#### Entries supplied

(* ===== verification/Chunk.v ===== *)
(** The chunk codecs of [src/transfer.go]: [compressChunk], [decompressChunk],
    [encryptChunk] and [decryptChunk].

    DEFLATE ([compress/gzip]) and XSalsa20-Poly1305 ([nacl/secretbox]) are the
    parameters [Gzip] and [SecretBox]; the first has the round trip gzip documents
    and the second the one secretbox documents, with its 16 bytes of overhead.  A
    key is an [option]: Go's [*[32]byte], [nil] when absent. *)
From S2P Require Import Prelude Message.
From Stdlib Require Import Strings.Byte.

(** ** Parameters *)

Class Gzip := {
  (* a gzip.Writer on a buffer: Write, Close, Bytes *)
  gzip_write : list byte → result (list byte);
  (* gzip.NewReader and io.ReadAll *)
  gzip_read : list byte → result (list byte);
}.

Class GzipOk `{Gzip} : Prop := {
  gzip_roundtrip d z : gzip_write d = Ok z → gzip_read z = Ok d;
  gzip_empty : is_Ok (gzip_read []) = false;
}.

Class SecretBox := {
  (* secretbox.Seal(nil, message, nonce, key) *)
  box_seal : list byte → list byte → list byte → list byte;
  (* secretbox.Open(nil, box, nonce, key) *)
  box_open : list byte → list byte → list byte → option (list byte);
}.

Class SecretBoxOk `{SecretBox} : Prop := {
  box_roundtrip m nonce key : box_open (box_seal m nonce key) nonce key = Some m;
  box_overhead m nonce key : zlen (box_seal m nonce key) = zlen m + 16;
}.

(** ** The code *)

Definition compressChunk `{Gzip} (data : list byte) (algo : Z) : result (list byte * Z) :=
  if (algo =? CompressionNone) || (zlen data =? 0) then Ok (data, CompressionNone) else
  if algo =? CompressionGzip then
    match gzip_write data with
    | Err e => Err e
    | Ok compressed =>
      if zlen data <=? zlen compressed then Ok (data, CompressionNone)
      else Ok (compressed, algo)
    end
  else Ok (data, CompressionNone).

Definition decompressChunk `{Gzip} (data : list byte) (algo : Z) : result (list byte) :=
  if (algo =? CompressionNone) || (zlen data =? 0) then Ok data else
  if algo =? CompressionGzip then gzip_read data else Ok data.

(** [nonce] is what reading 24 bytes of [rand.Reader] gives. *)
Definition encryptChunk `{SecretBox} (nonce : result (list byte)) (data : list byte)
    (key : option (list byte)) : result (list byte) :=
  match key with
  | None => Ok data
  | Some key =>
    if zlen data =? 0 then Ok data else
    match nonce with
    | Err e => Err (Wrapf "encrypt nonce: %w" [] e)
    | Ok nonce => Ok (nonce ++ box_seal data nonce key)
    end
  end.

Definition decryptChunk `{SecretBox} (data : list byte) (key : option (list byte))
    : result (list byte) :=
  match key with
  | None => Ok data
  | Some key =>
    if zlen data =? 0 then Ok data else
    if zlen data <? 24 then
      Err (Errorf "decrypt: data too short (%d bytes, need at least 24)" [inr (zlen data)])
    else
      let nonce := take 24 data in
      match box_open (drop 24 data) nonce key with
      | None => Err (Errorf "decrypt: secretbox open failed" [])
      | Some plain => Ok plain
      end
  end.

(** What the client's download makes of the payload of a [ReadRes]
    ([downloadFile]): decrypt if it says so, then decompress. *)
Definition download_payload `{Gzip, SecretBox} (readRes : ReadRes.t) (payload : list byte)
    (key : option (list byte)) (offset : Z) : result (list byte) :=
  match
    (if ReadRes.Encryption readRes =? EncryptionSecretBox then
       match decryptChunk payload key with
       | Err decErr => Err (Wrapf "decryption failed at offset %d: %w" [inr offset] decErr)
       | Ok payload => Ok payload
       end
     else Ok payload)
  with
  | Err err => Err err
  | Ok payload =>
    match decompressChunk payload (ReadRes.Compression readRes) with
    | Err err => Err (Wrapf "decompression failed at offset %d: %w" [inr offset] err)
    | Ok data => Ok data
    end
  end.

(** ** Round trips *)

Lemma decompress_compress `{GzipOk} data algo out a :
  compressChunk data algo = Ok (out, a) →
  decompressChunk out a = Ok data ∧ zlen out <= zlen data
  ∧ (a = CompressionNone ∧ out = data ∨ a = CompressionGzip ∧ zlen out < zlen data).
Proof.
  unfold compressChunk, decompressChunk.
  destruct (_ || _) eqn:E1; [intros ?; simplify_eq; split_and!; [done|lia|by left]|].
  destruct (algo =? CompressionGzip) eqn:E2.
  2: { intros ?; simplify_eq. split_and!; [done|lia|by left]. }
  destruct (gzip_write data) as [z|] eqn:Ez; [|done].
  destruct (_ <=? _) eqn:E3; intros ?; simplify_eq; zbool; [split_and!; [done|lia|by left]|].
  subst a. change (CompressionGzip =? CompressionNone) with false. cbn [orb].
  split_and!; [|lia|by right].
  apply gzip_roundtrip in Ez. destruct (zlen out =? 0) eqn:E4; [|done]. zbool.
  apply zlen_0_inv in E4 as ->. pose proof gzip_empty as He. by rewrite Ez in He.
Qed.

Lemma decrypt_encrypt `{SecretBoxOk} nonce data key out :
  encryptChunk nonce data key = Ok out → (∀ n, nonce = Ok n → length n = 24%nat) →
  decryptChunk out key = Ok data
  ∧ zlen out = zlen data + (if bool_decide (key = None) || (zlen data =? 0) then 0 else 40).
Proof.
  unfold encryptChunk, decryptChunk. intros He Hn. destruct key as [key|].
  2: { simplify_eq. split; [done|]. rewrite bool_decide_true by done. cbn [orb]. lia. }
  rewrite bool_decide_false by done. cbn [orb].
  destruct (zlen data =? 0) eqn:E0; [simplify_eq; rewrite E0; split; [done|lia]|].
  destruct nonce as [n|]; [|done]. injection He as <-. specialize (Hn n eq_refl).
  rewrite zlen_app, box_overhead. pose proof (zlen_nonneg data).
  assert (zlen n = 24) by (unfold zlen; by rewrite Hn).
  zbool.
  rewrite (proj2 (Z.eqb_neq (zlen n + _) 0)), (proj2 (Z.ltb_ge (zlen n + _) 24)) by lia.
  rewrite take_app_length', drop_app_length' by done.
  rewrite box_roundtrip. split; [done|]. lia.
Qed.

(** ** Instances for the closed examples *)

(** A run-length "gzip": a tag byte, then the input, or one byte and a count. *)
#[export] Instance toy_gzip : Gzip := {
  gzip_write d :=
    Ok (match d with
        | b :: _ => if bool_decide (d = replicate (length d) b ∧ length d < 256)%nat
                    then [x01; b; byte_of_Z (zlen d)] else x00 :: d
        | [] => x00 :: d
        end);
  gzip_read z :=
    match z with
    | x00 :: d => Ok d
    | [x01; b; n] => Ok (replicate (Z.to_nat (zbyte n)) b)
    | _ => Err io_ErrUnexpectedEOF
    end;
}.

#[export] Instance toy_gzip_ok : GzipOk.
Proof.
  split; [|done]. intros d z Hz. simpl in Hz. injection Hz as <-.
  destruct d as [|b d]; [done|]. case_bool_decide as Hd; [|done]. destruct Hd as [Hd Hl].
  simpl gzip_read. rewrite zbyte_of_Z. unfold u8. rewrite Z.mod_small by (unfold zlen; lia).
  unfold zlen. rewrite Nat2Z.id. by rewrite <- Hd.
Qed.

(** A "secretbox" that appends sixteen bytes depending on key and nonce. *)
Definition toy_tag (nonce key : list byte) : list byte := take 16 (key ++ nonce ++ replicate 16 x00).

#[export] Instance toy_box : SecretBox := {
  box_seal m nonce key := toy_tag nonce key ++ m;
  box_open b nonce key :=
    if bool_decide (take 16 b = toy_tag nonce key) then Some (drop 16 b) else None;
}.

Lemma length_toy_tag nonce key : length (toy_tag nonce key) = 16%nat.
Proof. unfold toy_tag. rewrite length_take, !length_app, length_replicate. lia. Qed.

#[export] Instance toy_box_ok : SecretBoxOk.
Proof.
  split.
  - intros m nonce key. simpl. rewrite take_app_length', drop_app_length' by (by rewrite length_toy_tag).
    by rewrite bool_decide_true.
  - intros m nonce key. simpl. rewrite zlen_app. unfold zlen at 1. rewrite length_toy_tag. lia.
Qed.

########

- _Your task_
How many of the lines above include the word "Class"? Respond with the number alone.

- _Solution to the exercise_
4